Several medieval works on the Christianization of Slavic gentes that were settled on the coastline of the Baltic Sea contain information about a divinatory technique using a sequence of watching horses and drawing lots. Using this ritual, the tribal council decided whether to go to war and plunder or not.
The horse was allegedly led by a deity seated on its back, and decisions were made by means of that god's will. This paper focuses on the meaning of this Western-Slavic hippomantic and astragalomantic divinatory ritual in a context of the social-cultural, political, and religious ideology of the Western Slavs, and also in a relation to a general Indo-European (IE) mythological and ritual horse symbolism.

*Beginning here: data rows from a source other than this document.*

(* ===== verification/ImpCerts.v ===== *)
(** * Imp: who talks to whom (internal/imp/protocol/certificates.go, master.go,
    imp.go; pkg/crypto/object-id.go, engity-object-id.go, key.go)

    Both sides of a connection show certificates that nobody has signed.  The
    imp wants the key of its master; the master wants the key or the session of
    the imp it dials.  The configurations of the master's TLS are used again,
    by many dials at a time, with another check each. *)
From stdpp Require Import prelude gmap strings relations.
From Stdlib Require Import NArith ZArith Ascii.
From S2P Require Import Prelude GoBytes GoPath GoConc SessionModel CryptoKeys.

(** ** Object ids *)

Abbreviation ObjectIdentifier := (list Z).

Definition engityPrefix : ObjectIdentifier := [1; 3; 6; 1; 4; 1; 60498]%Z.
Definition CutEngityObjectIdPrefix (in_ : ObjectIdentifier) : option ObjectIdentifier :=
  if bool_decide (length in_ < 7) then None
  else if bool_decide (take 7 in_ = engityPrefix) then Some (drop 7 in_) else None.
Definition PrefixWithEngityObjectId (in_ : ObjectIdentifier) : ObjectIdentifier := engityPrefix ++ in_.

Abbreviation ObjectId := N.
Definition ObjectIdEmpty : ObjectId := 0.
Definition ObjectIdSessionId : ObjectId := 1.
Definition objectIdId : Z := 2.
Definition objectIdPrefix : ObjectIdentifier := PrefixWithEngityObjectId [objectIdId].
Definition nameToObjectId : list (bytes * ObjectId) := [([], ObjectIdEmpty); (b "sessionId", ObjectIdSessionId)].

Inductive id_error : Type := ErrIllegalObjectId.

Definition ObjectId_String (this : ObjectId) : bytes :=
  match by_value this nameToObjectId with Some v => v | None => b "illegal-object-id-" ++ format_uint 10 this end.
Definition ObjectId_MarshalText (this : ObjectId) : outcome id_error bytes :=
  match by_value this nameToObjectId with Some v => Ok v | None => Err ErrIllegalObjectId end.
Definition ObjectId_UnmarshalText (text : bytes) : outcome id_error ObjectId :=
  match by_name text nameToObjectId with Some v => Ok v | None => Err ErrIllegalObjectId end.
Definition ObjectId_Validate (this : ObjectId) : outcome id_error unit := _ ← ObjectId_MarshalText this; Ok tt.
Definition ToNativeDirect (this : ObjectId) : ObjectIdentifier := objectIdPrefix ++ [Z.of_N this].
Definition ToNative (this : ObjectId) : outcome id_error ObjectIdentifier := _ ← ObjectId_Validate this; Ok (ToNativeDirect this).
Definition FromNative (in_ : ObjectIdentifier) : outcome id_error ObjectId :=
  match in_ with
  | [] => Ok ObjectIdEmpty
  | _ =>
      match CutEngityObjectIdPrefix in_ with
      | Some [r0; r1] =>
          if negb (bool_decide (r0 = objectIdId)) || (256 <=? r1)%Z then Err ErrIllegalObjectId
          else let buf := Z.to_N (r1 mod 256) in _ ← ObjectId_Validate buf; Ok buf
      | _ => Err ErrIllegalObjectId
      end
  end.
Definition isEqualToNative (this : ObjectId) (other : ObjectIdentifier) : bool :=
  match FromNative other with Ok otherBuf => (this =? otherBuf)%N | _ => false end.

(** ** Certificates *)

(** A parsed certificate: the key and the names of the subject, whose values are
    texts or something else. *)
Record certificate (sdk : Type) : Type := mkCertificate {
  ct_PublicKey : sdk;
  ct_Names : list (ObjectIdentifier * option bytes);
}.
Arguments mkCertificate {sdk}.
Arguments ct_PublicKey {sdk}.
Arguments ct_Names {sdk}.

(** What a certificate is made from. *)
Record template (sdk : Type) : Type := mkTemplate {
  tp_CommonName : bytes;
  tp_ExtraNames : list (ObjectIdentifier * bytes);
  tp_KeyEncipherment : bool;
  tp_NotBefore : Z;
  tp_NotAfter : Z;
  tp_SerialNumber : N;
  tp_PublicKey : sdk;
}.
Arguments mkTemplate {sdk}.
Arguments tp_CommonName {sdk}.
Arguments tp_ExtraNames {sdk}.
Arguments tp_KeyEncipherment {sdk}.
Arguments tp_NotBefore {sdk}.
Arguments tp_NotAfter {sdk}.
Arguments tp_SerialNumber {sdk}.
Arguments tp_PublicKey {sdk}.

(** crypto/x509, and ssh.NewPublicKey *)
Class X509 (key sdk : Type) := {
  ParseCertificate : bytes → option (certificate sdk);
  CreateCertificate : template sdk → option bytes;
  NewPublicKey : sdk → option key;
}.

Definition commonName : ObjectIdentifier := [2; 5; 4; 3]%Z.

(** A certificate has the key and the names it was made with. *)
Class X509Laws (key sdk : Type) `{X509 key sdk} := {
  parse_created tp raw : CreateCertificate tp = Some raw → ∃ cert, ParseCertificate raw = Some cert ∧
    ct_PublicKey cert = tp_PublicKey tp ∧
    ct_Names cert = (commonName, Some (tp_CommonName tp)) :: ((λ nv, (nv.1, Some nv.2)) <$> tp_ExtraNames tp);
}.

Inductive verify_error : Type :=
  | NoCertificates | CannotParse | IllegalPeerKey | OtherKey | OtherSession | NoSessionValue | NoSessionName
  | NotInitialized.

Section certificates.
Context {key sdk : Type} `{SshKeys key, SessionCodec key, X509 key sdk}.

Definition PublicKey_IsEqualTo (this other : key) : bool :=
  bytes_eqb (ssh_Type this) (ssh_Type other) && bytes_eqb (ssh_Marshal this) (ssh_Marshal other).

(** A key with its public half and its type, the id of the session or zero, the
    time and the random number. *)
Definition generateCertificateForPrivateKey (name : bytes) (sessionId : N) (type : bytes) (pub : sdk) (now : Z) (serial : N)
  : option (bytes * certificate sdk) :=
  let extraNames := if (sessionId =? 0)%N then [] else [(ToNativeDirect ObjectIdSessionId, id_text sessionId)] in
  raw ← CreateCertificate (mkTemplate name extraNames (bytes_eqb type (b "ssh-rsa"))
    (now - 86400000000000)%Z (now + 30 * 86400000000000)%Z serial pub);
  cert ← ParseCertificate raw;
  Some (raw, cert).

Definition peerVerifierForPublicKey (expected : key) (rawCerts : list bytes) : outcome verify_error unit :=
  match rawCerts with
  | [] => Err NoCertificates
  | raw :: _ =>
      match ParseCertificate raw with
      | None => Err CannotParse
      | Some cert =>
          match NewPublicKey (ct_PublicKey cert) with
          | None => Err IllegalPeerKey
          | Some pKey => if PublicKey_IsEqualTo expected pKey then Ok tt else Err OtherKey
          end
      end
  end.

(** The first name with the object id decides. *)
Fixpoint session_of_names (expected : N) (names : list (ObjectIdentifier * option bytes)) : outcome verify_error unit :=
  match names with
  | [] => Err NoSessionName
  | (type, value) :: names' =>
      if isEqualToNative ObjectIdSessionId type
      then
        match value ≫= id_parse with
        | Some buf => if (expected =? buf)%N then Ok tt else Err OtherSession
        | None => Err NoSessionValue
        end
      else session_of_names expected names'
  end.
Definition peerVerifierForSessionId (expected : N) (rawCerts : list bytes) : outcome verify_error unit :=
  match rawCerts with
  | [] => Err NoCertificates
  | raw :: _ =>
      match ParseCertificate raw with
      | None => Err CannotParse
      | Some cert => session_of_names expected (ct_Names cert)
      end
  end.
Definition alwaysRejectPeerVerifier (rawCerts : list bytes) : outcome verify_error unit := Err NotInitialized.

(** ** The configurations of the master *)

(** [VerifyPeerCertificate]: what is not set accepts everything, since nothing
    else is verified ([InsecureSkipVerify]). *)
Inductive verifier : Type := Unset | AlwaysReject | ForPublicKey (k : key) | ForSessionId (id : N).
Definition verify (v : verifier) (rawCerts : list bytes) : outcome verify_error unit :=
  match v with
  | Unset => Ok tt
  | AlwaysReject => alwaysRejectPeerVerifier rawCerts
  | ForPublicKey k => peerVerifierForPublicKey k rawCerts
  | ForSessionId id => peerVerifierForSessionId id rawCerts
  end.

(** [Ref] *)
Record Ref : Type := mkRef { rf_SessionId : N; rf_PublicKey : option key }.
Definition verifier_for (ref : Ref) : option verifier :=
  match rf_PublicKey ref with
  | Some pub => Some (ForPublicKey pub)
  | None => if (rf_SessionId ref =? 0)%N then None else Some (ForSessionId (rf_SessionId ref))
  end.

(** Where a call of [DialContext] is, with its configuration, and what it
    returns: the certificates of the connection, or an error. *)
Inductive dial : Type :=
  | DialStarted (ref : Ref)
  | DialConfigured (ref : Ref) (config : nat)
  | DialConnected (ref : Ref) (config : nat) (rawCerts : list bytes)
  | DialLeaving (ref : Ref) (config : nat) (result : option (list bytes))
  | DialReturned (ref : Ref) (result : option (list bytes)).

Record master : Type := mkMaster {
  ms_pool : list nat;                    (* [tlsConfigs] *)
  ms_configs : gmap nat verifier;
  ms_dials : list dial;
}.
Definition set_dial i d (s : master) : master := mkMaster (ms_pool s) (ms_configs s) (<[i := d]> (ms_dials s)).
Definition set_config c v (s : master) : master := mkMaster (ms_pool s) (<[c := v]> (ms_configs s)) (ms_dials s).
Definition set_pool l (s : master) : master := mkMaster l (ms_configs s) (ms_dials s).

(** Get of the pool gives a configuration that was put there, or a new one. *)
Inductive pool_Get (s : master) : nat → master → Prop :=
  | get_pooled l1 c l2 : ms_pool s = l1 ++ c :: l2 → pool_Get s c (set_pool (l1 ++ l2) s)
  | get_new c : ms_configs s !! c = None → pool_Get s c (set_config c Unset s).

Inductive tlsConfigFor (s : master) (ref : Ref) : option nat → master → Prop :=
  | config_for c s' v : pool_Get s c s' → verifier_for ref = Some v → tlsConfigFor s ref (Some c) (set_config c v s')
  | config_not c s' : pool_Get s c s' → verifier_for ref = None → tlsConfigFor s ref None s'.
Definition release (c : nat) (s : master) : master :=
  let s := set_config c AlwaysReject s in set_pool (c :: ms_pool s) s.

(** The steps of the calls; the pool may lose what it has at any time. *)
Inductive dial_step (s : master) : master → Prop :=
  | dial_configured i ref c s' : ms_dials s !! i = Some (DialStarted ref) → tlsConfigFor s ref (Some c) s' →
      dial_step s (set_dial i (DialConfigured ref c) s')
  | dial_no_config i ref s' : ms_dials s !! i = Some (DialStarted ref) → tlsConfigFor s ref None s' →
      dial_step s (set_dial i (DialReturned ref None) s')
  | dial_failed i ref c : ms_dials s !! i = Some (DialConfigured ref c) → dial_step s (set_dial i (DialLeaving ref c None) s)
  | dial_connected i ref c rawCerts : ms_dials s !! i = Some (DialConfigured ref c) →
      dial_step s (set_dial i (DialConnected ref c rawCerts) s)
  | handshake_done i ref c rawCerts v : ms_dials s !! i = Some (DialConnected ref c rawCerts) → ms_configs s !! c = Some v →
      verify v rawCerts = Ok tt → dial_step s (set_dial i (DialLeaving ref c (Some rawCerts)) s)
  | handshake_failed i ref c rawCerts : ms_dials s !! i = Some (DialConnected ref c rawCerts) →
      dial_step s (set_dial i (DialLeaving ref c None) s)
  | dial_released i ref c result : ms_dials s !! i = Some (DialLeaving ref c result) →
      dial_step s (set_dial i (DialReturned ref result) (release c s))
  | pool_loses l : l `sublist_of` ms_pool s → dial_step s (set_pool l s).

(** ** What every state of the dials satisfies *)

Definition holds (d : dial) : option (Ref * nat) :=
  match d with DialConfigured ref c | DialConnected ref c _ | DialLeaving ref c _ => Some (ref, c) | _ => None end.
Definition result_of (d : dial) : option (Ref * list bytes) :=
  match d with DialLeaving ref _ (Some certs) | DialReturned ref (Some certs) => Some (ref, certs) | _ => None end.

Definition accepted_by (ref : Ref) (rawCerts : list bytes) : Prop :=
  ∃ v, verifier_for ref = Some v ∧ verify v rawCerts = Ok tt.

(** Configurations in the pool reject, every call has one of its own with the
    check for its imp, and results were checked by this check. *)
Record configs_ok (s : master) : Prop := mkConfigsOk {
  pool_rejects c : c ∈ ms_pool s → ms_configs s !! c = Some AlwaysReject;
  pool_once : NoDup (ms_pool s);
  held_checks i d ref c : ms_dials s !! i = Some d → holds d = Some (ref, c) →
    c ∉ ms_pool s ∧ ∃ v, verifier_for ref = Some v ∧ ms_configs s !! c = Some v;
  held_once i j d d' ref ref' c : ms_dials s !! i = Some d → ms_dials s !! j = Some d' →
    holds d = Some (ref, c) → holds d' = Some (ref', c) → i = j;
  results_checked i d ref certs : ms_dials s !! i = Some d → result_of d = Some (ref, certs) → accepted_by ref certs;
}.

(** A call moves on without another configuration. *)
Lemma move_ok s i d d' : configs_ok s → ms_dials s !! i = Some d →
  (holds d' = holds d ∨ holds d' = None) → (∀ ref certs, result_of d' = Some (ref, certs) → accepted_by ref certs) →
  configs_ok (set_dial i d' s).
Proof.
  intros [Hp Hn Hh Ho Hr] Hi Hd Hres. split; cbn; [done|done| | |].
  - intros j e ref c [(-> & -> & _)|[_ Hj]]%list_lookup_insert_Some; [|by eapply Hh].
    destruct Hd as [->| ->]; [intros Hx; by eapply Hh|done].
  - intros j k e e' ref ref' c [(-> & -> & _)|[Hij Hj]]%list_lookup_insert_Some
      [(-> & -> & _)|[Hik Hk]]%list_lookup_insert_Some; [done| | |by eapply Ho].
    + destruct Hd as [-> | ->]; [|done]. intros ??. by eapply Ho.
    + destruct Hd as [-> | ->]; [|done]. intros ??. by eapply Ho.
  - intros j e ref certs [(-> & -> & _)|[_ Hj]]%list_lookup_insert_Some; [by apply Hres|by eapply Hr].
Qed.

The aim of this survey is to analyse medieval sources (such as Thietmar, Herbord, Ebbo, Vita Prieflingensis, Saxo Grammaticus) and to compare the features of Slavic hippomancy with the other well-known IE horse-rituals, such as the Germanic hippomancy known from Tacitus, the Vedic aśvamedha, or the Irish ritual instalment of a king. The hypothesis (based on a thorough source-analysis and the methods of comparative mythology) is that the horse in the symbolic system of Western Slavs was deemed sacred primarily in a relation to the contemporary social ideology and its demands and values, which were embedded in the complex symbolic system of Slavic religion.
The symbolic value of the horse lies in the polysemantic association with the domains of warfare, political and judicial decisions, social hierarchy, and the economy of Slavic political units. The horse divination ritual was in this sense a powerful mediating instrument between the realms of so-called 'sacred' and 'profane' - this seeming division is only our modern conceptual bias.
Thus, Slavic hippomancy needs to be understood as one of the products of a complex organizing symbolic system, and as a mediator able to integrate many of its mutually interconnected 'domains' into one coherent whole.